Quayside
Poetry by Evelyn Lau
After hearing the news
of your cancer, for days I felt hungry.
The tulips hung their heads in the hot room.
Sunlight pressed my forehead
like a feverish hand, and the white bed
came unmoored, a raft on a sea of nightmares.
Then I walked down to the marina, and through
the transparent water saw a sea star,
purple as wine, splashed on a rock,
a crab showing me its soft belly,
the bouquet of stones in blues and greys
as rare as orchids—and then I saw that for years
you have existed all around me
like they say heaven already does,
your voice which hour after hour slipped over my skin
like silk, so that even now when I close my eyes
I am clothed in it, there, in the green office
where we had for years and years
our one conversation.
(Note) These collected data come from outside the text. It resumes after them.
(** The loop of [testimony_get_block]: the index, or None at a timeout.  A turn takes
    a result of poll(2) or four bytes. *)
Fixpoint get_loop (fuel : nat) (timeout_millis : Z) : cprog (option Z) :=
  match fuel with
  | O => exit OutOfFuel
  | S fuel =>
      let receive : cprog (option Z) :=
        blockidx ← or_errno recv_be_32;
        if C.protocol_type blockidx =? TypeBlockIndex then mret (Some blockidx)
        else or_errno (discard_bytes (C.protocol_length blockidx));; get_loop fuel timeout_millis in
      reads (λ p,
        if (0 <=? timeout_millis) && bool_decide (buf (p_t p) = []) then
          match w_poll (p_w p) with
          | [] => receive
          | r :: l =>
              modify (on_w (set_w_poll l));;
              match r with
              | PollReady => receive
              | PollTimeout => mret None
              | PollError e =>
                  modify (on_w (set_errno e));;
                  if e =? EINTR then get_loop fuel timeout_millis else ret_errno
              | PollNever => exit Waits
              end
          end
        else receive)
  end.

Definition get_bound (p : proc) : nat := S (length (avail p) + length (w_poll (p_w p))).

(** [testimony_get_block(t, timeout_millis, &block)]: the address stored in [block],
    None for NULL. *)
Definition testimony_get_block (timeout_millis : Z) : cprog (option Z) :=
  reads (λ p, if (sock_fd (p_t p) =? 0) || (ring (p_t p) =? 0)
              then fail_with EINVAL else mret tt);;
  r ← reads (λ p, get_loop (get_bound p) timeout_millis);
  match r with
  | None => mret None
  | Some blockidx =>
      reads (λ p,
        let t := p_t p in
        (if block_nr t <=? blockidx then fail_with EIO else mret tt);;
        let block := ring t + block_size t * blockidx in
        old_count ← sync_count blockidx (λ c, if c =? 0 then num_pkts block else c);
        (if old_count =? 0 then mret tt else fail_with EIO);;
        mret (Some block))
  end.

Definition kInvalidBlockIndex : Z := 0xFFFFFFFF.

Definition testimony_block_index (t : testimony_internal) (block : Z) : Z :=
  let blockptr := uint64 (block - ring t) / block_size t in
  if block_nr t <=? blockptr then kInvalidBlockIndex else uint32 blockptr.

Definition testimony_return_block (block : Z) : cprog unit :=
  reads (λ p,
    let blockidx := testimony_block_index (p_t p) block in
    (if blockidx =? kInvalidBlockIndex then fail_with EINVAL else mret tt);;
    old_count ← sync_count blockidx (λ c, Z.land c 0);
    (if negb (old_count =? 0) && negb (old_count =? num_pkts block)
     then fail_with EINVAL else mret tt);;
    or_errno (send_be_32 blockidx)).

Definition testimony_return_packets (block packets : Z) : cprog unit :=
  reads (λ p,
    let blockidx := testimony_block_index (p_t p) block in
    (if blockidx =? kInvalidBlockIndex then fail_with EINVAL else mret tt);;
    count ← sync_count blockidx (λ c, uint32 (c - packets));
    if count =? packets then testimony_return_block block
    else if count <? packets then fail_with EINVAL
    else mret tt).
End blocks.

(** ** Buffered reading *)

(** The errno of the read after the last byte, if there is one. *)
Fixpoint ending (cs : list chunk) : option Z :=
  match cs with
  | [] => Some ECANCELED
  | Failure e :: cs => if e =? EINTR then ending cs else Some e
  | Arrives _ _ _ :: cs => ending cs
  | Silent :: _ => None
  end.

(** How a read ends that asks for more than comes: with the error at the end of the
    stream, or not at all. *)
Definition stopped (p p' : proc) (r : stop) : Prop :=
  match ending (w_in (p_w p)) with
  | Some e => r = Ret (-1) ∧ errno p' = e
  | None => r = Waits ∧ avail p' = []
  end.

(** No call will fail. *)
Definition calm (cs : list chunk) : Prop :=
  Forall (λ c, match c with Arrives _ _ _ => True | _ => False end) cs.

(** The stream ends the same way for both. *)
Definition same_end (cs cs' : list chunk) : Prop :=
  ending cs' = ending cs ∧ (calm cs → calm cs').

(** [p'] is [p] after [bs] was read: only the buffer, the coming chunks and errno
    differ. *)
Definition took (bs : list byte) (p p' : proc) : Prop :=
  ∃ b cs e, p' = at_in b cs e p ∧ avail p = bs ++ avail p' ∧ same_end (w_in (p_w p)) cs.

Lemma took_nil (p : proc) : took [] p p.
Proof. exists (buf (p_t p)), (w_in (p_w p)), (errno p). by destruct p as [[] []]. Qed.

Lemma took_trans (a b : list byte) (p p1 p2 : proc) :
  took a p p1 → took b p1 p2 → took (a ++ b) p p2.
Proof.
  intros (b1 & cs1 & e1 & -> & Ha & He) (b2 & cs2 & e2 & -> & Hb & He2).
  exists b2, cs2, e2. split; [done|]. split; [by rewrite Ha, Hb, <- app_assoc|].
  cbn [at_in p_w set_errno set_w_in w_in] in He2. destruct He, He2. split; [congruence|auto].
Qed.

Lemma took_avail (bs rest : list byte) (p p' : proc) :
  took bs p p' → avail p = bs ++ rest → avail p' = rest.
Proof. intros (b & cs & e & _ & H & _) H'. rewrite H in H'. by apply app_inv_head in H'. Qed.

Lemma arriving_push_back (bs : list byte) (cs : list chunk) :
  arriving (push_back bs cs) = bs ++ arriving cs ∧ ending (push_back bs cs) = ending cs ∧
  (calm cs → calm (push_back bs cs)).
Proof. destruct bs; cbn; split_and!; try done. intros H. by constructor. Qed.

Lemma fill_true (cs cs' : list chunk) (e e' : Z) (b : list byte) :
  fill cs e = (b, cs', e', inl tt) →
  b ≠ [] ∧ arriving cs = b ++ arriving cs' ∧ same_end cs cs'.
Proof.
  revert e. induction cs as [|[x bs oob|e0|] cs IH]; intros e H; simpl in H; [done| | |done].
  - injection H as <- <- <-. split; [done|].
    destruct (arriving_push_back (drop 255 bs) cs) as (Ha & He & Hc).
    split; [cbn [arriving app]; by rewrite Ha, app_assoc, take_drop|].
    split; [exact He|]. intros [_ H]%Forall_cons_iff. by apply Hc.
  - cbn [arriving]. destruct (Z.eqb_spec e0 EINTR) as [->|]; [|done].
    destruct (IH EINTR H) as (? & ? & He & Hc). split_and!; [done..|].
    split; [exact He|]. by intros [[] _]%Forall_cons_iff.
Qed.

Lemma fill_false (cs cs' : list chunk) (e e' : Z) (b : list byte) (r : stop) :
  fill cs e = (b, cs', e', inr r) →
  b = [] ∧ arriving cs = [] ∧
  match ending cs with Some e0 => r = Ret (-1) ∧ e' = e0 | None => r = Waits ∧ arriving cs' = [] end.
Proof.
  revert e. induction cs as [|[x bs oob|e0|] cs IH]; intros e H; simpl in H.
  - by injection H as <- <- <- <-.
  - done.
  - cbn [arriving ending]. destruct (e0 =? EINTR); [by apply (IH EINTR)|].
    by injection H as <- <- <- <-.
  - by injection H as <- <- <- <-.
Qed.

(** One turn of the inner loop. *)
Lemma refill_spec (p : proc) :
  match avail p with
  | [] => ∃ cs e r, refill p = (at_in [] cs e p, inr r) ∧ stopped p (at_in [] cs e p) r
  | _ => ∃ p', refill p = (p', inl tt) ∧ took [] p p' ∧ buf (p_t p') ≠ []
  end.
Proof.
  unfold refill, avail. destruct (buf (p_t p)) as [|x bs] eqn:Hb; cbn [app].
  - destruct (fill (w_in (p_w p)) (errno p)) as [[[b cs] e] [[]|r]] eqn:E.
    + apply fill_true in E as (Hne & Ha & He). rewrite Ha.
      destruct b as [|y b]; [done|]. cbn [app]. eexists. split; [done|]. split; [|done].
      exists (y :: b), cs, e. split_and!; [done| |done].
      unfold avail. rewrite Hb. by rewrite Ha.
    + apply fill_false in E as (-> & -> & He). by exists cs, e, r.
  - exists p. split; [done|]. split; [apply took_nil|by rewrite Hb].
Qed.
(** Not stopped by the bound of the model, and waiting only for these reasons. *)
Definition returns {A} (polls : bool) (m : cprog A) (p : proc) : Prop :=
  match m p with
  | (p', inl _) => ahead p p'
  | (p', inr Waits) => waiting polls p p'
  | (_, inr OutOfFuel) => False
  | _ => True
  end.

#[export] Instance ahead_preorder : PreOrder ahead.
Proof.
  split; [by intros p|]. intros p1 p2 p3 [H1 H2] [H3 H4]. split; [congruence|by etransitivity].
Qed.





Lemma or_errno_inl {A} (m : cprog A) (p p' : proc) (a : A) :
  or_errno m p = (p', inl a) ↔ m p = (p', inl a).
Proof. unfold or_errno. destruct (m p) as [? [|[]]]; naive_solver. Qed.

(** Steps that neither read nor poll. *)
Lemma returns_modify (pl : bool) (f : proc → proc) (p : proc) : ahead p (f p) → returns pl (modify f) p.
Proof. done. Qed.


Lemma returns_check {A} (pl : bool) (b : bool) (e : Z) (m : cprog A) (p : proc) :
  returns pl m p → returns pl (if b then fail_with e else m) p.
Proof. by destruct b. Qed.






Lemma took_poll (bs : list byte) (p p' : proc) : took bs p p' → w_poll (p_w p') = w_poll (p_w p).
Proof. by intros (b & cs & e & -> & _). Qed.









(** ** Addresses of blocks *)

(** A connection that [testimony_init] has set up: the ring is mapped somewhere in the
    address space, and there is a counter for every block. *)
Record c_ready (t : testimony_internal) (counts : list Z) : Prop := {
  cr_fd : sock_fd t ≠ 0;
  cr_size : 0 < block_size t < 2 ^ 32;
  cr_nr : 0 < block_nr t < 2 ^ 32;
  cr_ring : 0 < ring t;
  cr_space : ring t + block_size t * block_nr t <= 2 ^ 64;
  cr_counts : block_counts t = Some counts;
  cr_length : Z.of_nat (length counts) = block_nr t;
}.

(** Where block [i] starts. *)
Definition block_addr (t : testimony_internal) (i : Z) : Z := ring t + block_size t * i.

Lemma block_index_inside (t : testimony_internal) (counts : list Z) (i a : Z) :
  c_ready t counts → 0 <= i < block_nr t →
  block_addr t i <= a < block_addr t i + block_size t → testimony_block_index t a = i.
Proof.
  intros [_ Hs Hn Hr Hsp _ _] Hi Ha. unfold testimony_block_index, block_addr in *.
  assert (block_size t * i + block_size t <= block_size t * block_nr t) by nia.
  assert (uint64 (a - ring t) = a - ring t) as -> by (unfold uint64; apply Z.mod_small; lia).
  assert ((a - ring t) / block_size t = i) as ->.
  { symmetry. apply (Z.div_unique_pos _ _ i (a - ring t - block_size t * i)); lia. }
  rewrite (proj2 (Z.leb_gt _ _)) by lia. apply uint32_small. lia.
Qed.

Lemma block_index_outside (t : testimony_internal) (counts : list Z) (a : Z) :
  c_ready t counts → 0 <= a < 2 ^ 64 →
  a < ring t ∨ ring t + block_size t * block_nr t <= a →
  testimony_block_index t a = kInvalidBlockIndex.
Proof.
  intros [_ Hs Hn Hr Hsp _ _] Ha Ho. unfold testimony_block_index.
  assert (block_size t * block_nr t <= uint64 (a - ring t)) as Hle.
  { destruct Ho as [Hlt|Hge].
    - unfold uint64. rewrite <- (Z.mod_unique (a - ring t) (2 ^ 64) (-1) (a - ring t + 2 ^ 64)); lia.
    - unfold uint64. rewrite Z.mod_small; lia. }
  rewrite (proj2 (Z.leb_le _ _)); [done|]. apply Z.div_le_lower_bound; lia.
Qed.

(** C33: [testimony_block_index] finds the block a pointer lies in, exactly: for every
    address inside block [i] of the mapped ring it is [i], and every other address,
    below the ring (where the subtraction wraps around) or above it, is invalid. *)
Theorem block_index_exact (t : testimony_internal) (counts : list Z) (a i : Z) :
  c_ready t counts → 0 <= a < 2 ^ 64 → 0 <= i < block_nr t →
  (testimony_block_index t a = i ↔ block_addr t i <= a < block_addr t i + block_size t) ∧
  (testimony_block_index t a = kInvalidBlockIndex ↔
     a < ring t ∨ ring t + block_size t * block_nr t <= a).
Proof.
  intros Hc Ha Hi.
  pose proof (cr_nr _ _ Hc). pose proof (cr_size _ _ Hc).
  destruct (decide (a < ring t ∨ ring t + block_size t * block_nr t <= a)) as [Ho|Hin].
  - rewrite (block_index_outside t counts a Hc Ha Ho). unfold kInvalidBlockIndex, block_addr.
    split; [split; [lia|]|done]. intros Hb. nia.
  - set (j := (a - ring t) / block_size t).
    assert (block_addr t j <= a < block_addr t j + block_size t) as Hj.
    { unfold block_addr, j. pose proof (Z.div_mod (a - ring t) (block_size t)).
      pose proof (Z.mod_pos_bound (a - ring t) (block_size t)). lia. }
    assert (0 <= j < block_nr t) as Hjn.
    { unfold j. split; [apply Z.div_pos; lia|]. apply Z.div_lt_upper_bound; lia. }
    rewrite (block_index_inside t counts j a Hc Hjn Hj). unfold kInvalidBlockIndex.
    split; [|lia]. split; [by intros <-|]. unfold block_addr in *. intros Hb. nia.
Qed.

Lemma block_index_addr (t : testimony_internal) (counts : list Z) (i : Z) :
  c_ready t counts → 0 <= i < block_nr t → testimony_block_index t (block_addr t i) = i.
Proof.
  intros Hc Hi. eapply block_index_inside; [done..|]. pose proof (cr_size _ _ Hc). lia.
Qed.

(** ** Sending a word *)

(** What a send leaves alone. *)
Definition sends (bs : list byte) (p p' : proc) : Prop :=
  ∃ l e, p' = on_w (λ w, set_w_send l (set_errno e (add_out bs w))) p.

Lemma sends_app (a b : list byte) (l : list (nat + Z)) (p p' : proc) :
  sends b (on_w (λ w, set_w_send l (add_out a w)) p) p' → sends (a ++ b) p p'.
Proof.
  intros (l' & e & ->). exists l', e. unfold on_w, add_out, set_w_send, set_errno.
  destruct p as [t w]. cbn. by rewrite <- app_assoc.
Qed.

Lemma send_loop_spec (fuel : nat) (bs : list byte) (p : proc) :
  (length bs ≤ fuel)%nat →
  (∃ p', send_loop fuel bs p = (p', inl tt) ∧ sends bs p p') ∨
  (∃ p' k e, send_loop fuel bs p = (p', inr (Ret (-1))) ∧ sends (take k bs) p p' ∧
             inr e ∈ w_send (p_w p) ∧ errno p' = e).
Proof.
  revert bs p. induction fuel as [|fuel IH]; intros bs p Hl.
  { destruct bs; [|simpl in Hl; lia]. left. exists p. split; [done|].
    exists (w_send (p_w p)), (errno p). destruct p as [? []]. unfold on_w, add_out. simpl.
    by rewrite app_nil_r. }
  destruct bs as [|x bs].
  { left. exists p. split; [done|]. exists (w_send (p_w p)), (errno p).
    destruct p as [? []]. unfold on_w, add_out. simpl. by rewrite app_nil_r. }
  cbn [send_loop]. unfold mbind, prog_bind, send.
  destruct (w_send (p_w p)) as [|[n|e] l] eqn:Hs.
  - left. rewrite drop_ge by done. destruct fuel; (eexists; split; [done|]);
      exists [], (errno p); destruct p as [? []]; simpl in *; by subst.
  - set (r := (S n `min` length (x :: bs))%nat). set (q := on_w _ p).
    assert (drop r (x :: bs) = drop (S n) (x :: bs)) as ->.
    { unfold r. destruct (decide (S n ≤ length (x :: bs))%nat); [by rewrite Nat.min_l|].
      rewrite Nat.min_r, !drop_ge by lia. done. }
    assert (length (drop (S n) (x :: bs)) ≤ fuel)%nat as Hle by (rewrite length_drop; simpl in *; lia).
    destruct (IH (drop (S n) (x :: bs)) q Hle) as [(p' & -> & Hs')|(p' & k & e & -> & Hs' & Hin & He)].
    + left. eexists. split; [done|]. apply (sends_app (take (S n) (x :: bs)) _ l) in Hs'.
      by rewrite take_drop in Hs'.
    + right. eexists _, (S n + k)%nat, e. split; [done|]. split; [|split; [by right|done]].
      apply (sends_app (take (S n) (x :: bs)) _ l) in Hs'. by rewrite take_take_drop in Hs'.
  - right. eexists _, 0%nat, e. split; [done|]. split; [|split; [left|done]].
    exists l, e. destruct p as [? []]. unfold on_w, add_out. simpl. by rewrite app_nil_r.
Qed.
I was always waiting
for you, and when you arrived shivering
and smiling in the glass doorway,
wearing your woven coat, of which you said
there was only one in the whole world,
together we climbed the cigarette-stained stairs
to the room we built with words.
Here a Granny Smith apple bobs in the saltwater,
skin green as paint, and a seagull stabs it with its beak
while another circles nearby, weeping
with want, and when I look again the apple
is in the mouth of a crow carrying it to a rooftop,
and then beyond, into the sky.
The bed of crushed mussel shells, bruise-black,
the silent glide of the scarlet freighter,
the wind slapping my face awake
to the world somersaulting blue and brazen—
I am gulping the air flavoured with metal and shellfish,
stretching to take it in, salt sting, seagrass,
gold pollen detonating in the breeze, the profusion
of it, this life you return to me, this one life.